Appellate Division of the Supreme Court of New York, First Department
May 4, 1995
215 A.D.2d 137 (N.Y. App. Div. 1995)

Opinion

May 4, 1995

Appeal from the Supreme Court, New York County (Elliott Wilk, J.).


In the underlying special proceeding herein, commenced in August of 1992, petitioner sought to obtain custody of, or procure increased visitation with, the infant children Moses Amadeus Farrow, Dylan O'Sullivan Farrow and his biological son, Satchel Farrow. Following an extended and highly publicized trial, the Supreme Court awarded custody to respondent Mia Farrow and largely denied Allen's requests for visitation. On appeal, this Court affirmed in full ( 197 A.D.2d 327 [Carro and Wallach, JJ., dissenting in part], appeal dismissed 84 N.Y.2d 864) on the ground that the decision by the Trial Judge was in the best interests of the children.
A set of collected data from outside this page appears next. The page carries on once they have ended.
Definition no_clients : ClientController := MkClientController ∅ false ∅ [] [] ∅ ∅ ∅ ∅ ∅ ∅ [].
Definition no_endpoint : Endpoint_t := Endpoint "" "" "".
Definition plain_dialog (leg : option positive) : SipDialog :=
  MkSipDialog (DialogIds we_are_uas "call" "" "t1" no_endpoint no_endpoint)
    (DialogNet None None true "" "" "" "" 0 "") (SessionTimer no_refresher None None 0 90 0) leg None 1 0 true 0 ∅.
Definition no_connections : conn_tables := ConnTables false ∅ ∅ 0.
Definition plain_world : SipDialogController :=
  MkDC (MkStack ∅ ∅ ∅ ∅ ∅ {[ 3%positive ]} []) {[ 5%positive; 6%positive ]} ∅
    {[ 9%positive := (plain_dialog (Some 3%positive), no_ctl) ]} ∅ ∅ ∅ ∅ ∅ (MkTimerD ∅ ∅) ∅ ∅ no_clients ∅ []
    (Inputs [] [] [] []) no_connections (no_main (at_us 0)).
Definition run_world {A} (m : DC A) (w : SipDialogController) : SipDialogController :=
  match m w with Ok (_, w') => w' | Fault _ => w end.
Definition ringing : SipDialogController := run_world (iip_run (op_incoming 3 5 "t1" 9)) plain_world.
Definition the_iip : positive := fresh_addr (dc_iips plain_world).
Definition reliable : SipDialogController := run_world (iip_run (op_reliable the_iip)) ringing.
Definition canceled : SipDialogController := run_world (iip_run (op_cancel the_iip)) reliable.

Lemma canceled_reach : iip_reach canceled.
Proof.
  apply (reach_op (op_cancel the_iip) reliable); [|vm_compute; set_solver|by vm_compute].
  apply (reach_op (op_reliable the_iip) ringing); [|vm_compute; set_solver|by vm_compute].
  apply (reach_op (op_incoming 3 5 "t1" 9) plain_world); [by constructor| |by vm_compute].
  split; [by apply (bool_decide_unpack _); vm_compute|]. split; [by eexists|]. by intros q j Hq.
Defined.
Lemma iip_safe_witness : exists w', iip_run (op_timeout the_iip) canceled = Ok (tt, w') /\ dc_inProgress w' = ∅.
Proof.
  assert (iip_enabled (op_timeout the_iip) canceled) as Hen by (vm_compute; eauto).
  destruct (iip_safe (op_timeout the_iip) canceled canceled_reach Hen) as (w' & E & _). exists w'. split; [done|].
  vm_compute in E. by injection E as <-.
Defined.
Lemma clear_invite_witness : exists w', iip_run (op_clear the_iip) canceled = Ok (tt, w') /\ dc_irqs w' = {[ 6%positive ]}.
Proof.
  assert (exists i, dc_iips canceled !! the_iip = Some i) as [i Hi] by (vm_compute; eauto).
  assert (is_member the_iip canceled) as Hm by (unfold is_member; apply (bool_decide_unpack _); by vm_compute).
  destruct (clear_invite canceled the_iip i canceled_reach Hm Hi) as (w' & E & _). exists w'. split; [done|].
  vm_compute in E. by injection E as <-.
Defined.

(** The timer of the cancel that timed out stays with the stack. *)
Lemma cancel_timer_leaks :
  exists t, t ∈ st_timers (dc_stack canceled) /\ t ∈ st_timers (dc_stack (run_world (iip_run (op_timeout the_iip)) canceled)) /\
    dc_iips (run_world (iip_run (op_timeout the_iip)) canceled) = ∅.
Proof. exists (fresh (∅ : gset positive)). split_and!; [apply (bool_decide_unpack _); by vm_compute..|by vm_compute]. Qed.

(** Two invites on one leg: clearing one takes both out of the container and
    leaves the second one's incoming transaction behind. *)
Definition two_on_a_leg : SipDialogController := run_world (iip_run (op_incoming 3 6 "t2" 9)) ringing.
Lemma clear_same_leg_leaves_irq :
  dc_iips (run_world (iip_run (op_clear the_iip)) two_on_a_leg) = ∅ /\
  dc_irqs (run_world (iip_run (op_clear the_iip)) two_on_a_leg) = {[ 6%positive ]}.
Proof. by vm_compute. Qed.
The dissent, significantly, disagreed with the majority only as to Allen's visitation with Satchel, finding that the contacts with his son, lasting no more than two hours, three times a week, under supervision were "unduly restrictive" (supra, at 336).

The instant appeal involves petitioner's attempt to secure visitation with Dylan. Specifically, the trial court's judgment denied his request for immediate visitation with her pending the development, within six months of the date of its decision, by Dylan's treating therapist of a program of supervised therapeutic sessions between Allen and the child "unless such sessions shall interfere with Dylan's individual treatment or be inconsistent with her welfare". Petitioner now urges that the Trial Judge has completely undercut his own previous order of visitation notwithstanding the absence of any change in circumstances since the trial and that he has been totally deprived of his right to visit with his daughter without the imposition of any timetable or structure for reviewing the issue. Moreover, he is critical both of the methodology employed by, and conclusions of, the impartial expert retained by the court to investigate and report on the matter.

Whenever the rights of a child are implicated in a lawsuit, the paramount consideration is the welfare and best interest of that child (Domestic Relations Law §§ 70, 240; Eschbach v Eschbach, 56 N.Y.2d 167) and not the asserted rights of the parent (Weiss v Weiss, 52 N.Y.2d 170). While petitioner cites various cases in support of the contention that he is entitled to a plenary hearing on the subject of his visitation, none of the cases relied upon by him present a situation that is comparable to the one herein. Indeed, only a handful even refer to applications for modification of existing visitation arrangements, and not one of those matters had a record of the magnitude of the one involved herein.

Allen complains that Justice Wilk has completely undercut his own previous order of visitation notwithstanding the absence of any change in circumstances since the trial and that he has been totally deprived of his right to visit with his daughter without the imposition of any timetable or structure for reviewing the issue. He also urges that there is no assurance whatever that Dylan's long-term interests are being protected by the development of a program aimed at establishing contact with her father. Petitioner attacks the findings of the court-appointed psychiatrist, Dr. Moreau, in part, for failing to acknowledge the damage to Dylan's emotional health that could result from the disallowance of any contact between her and her father despite the recognition accorded in the report to his important role in the first seven years of the child's life. Allen further faults Dr. Moreau for not conveying any recognition of the fact that in the long period in which he has been precluded from seeing his daughter, during which time she has been under the care of Dr. Bird, the girl's alienation from her father has increased rather than declined.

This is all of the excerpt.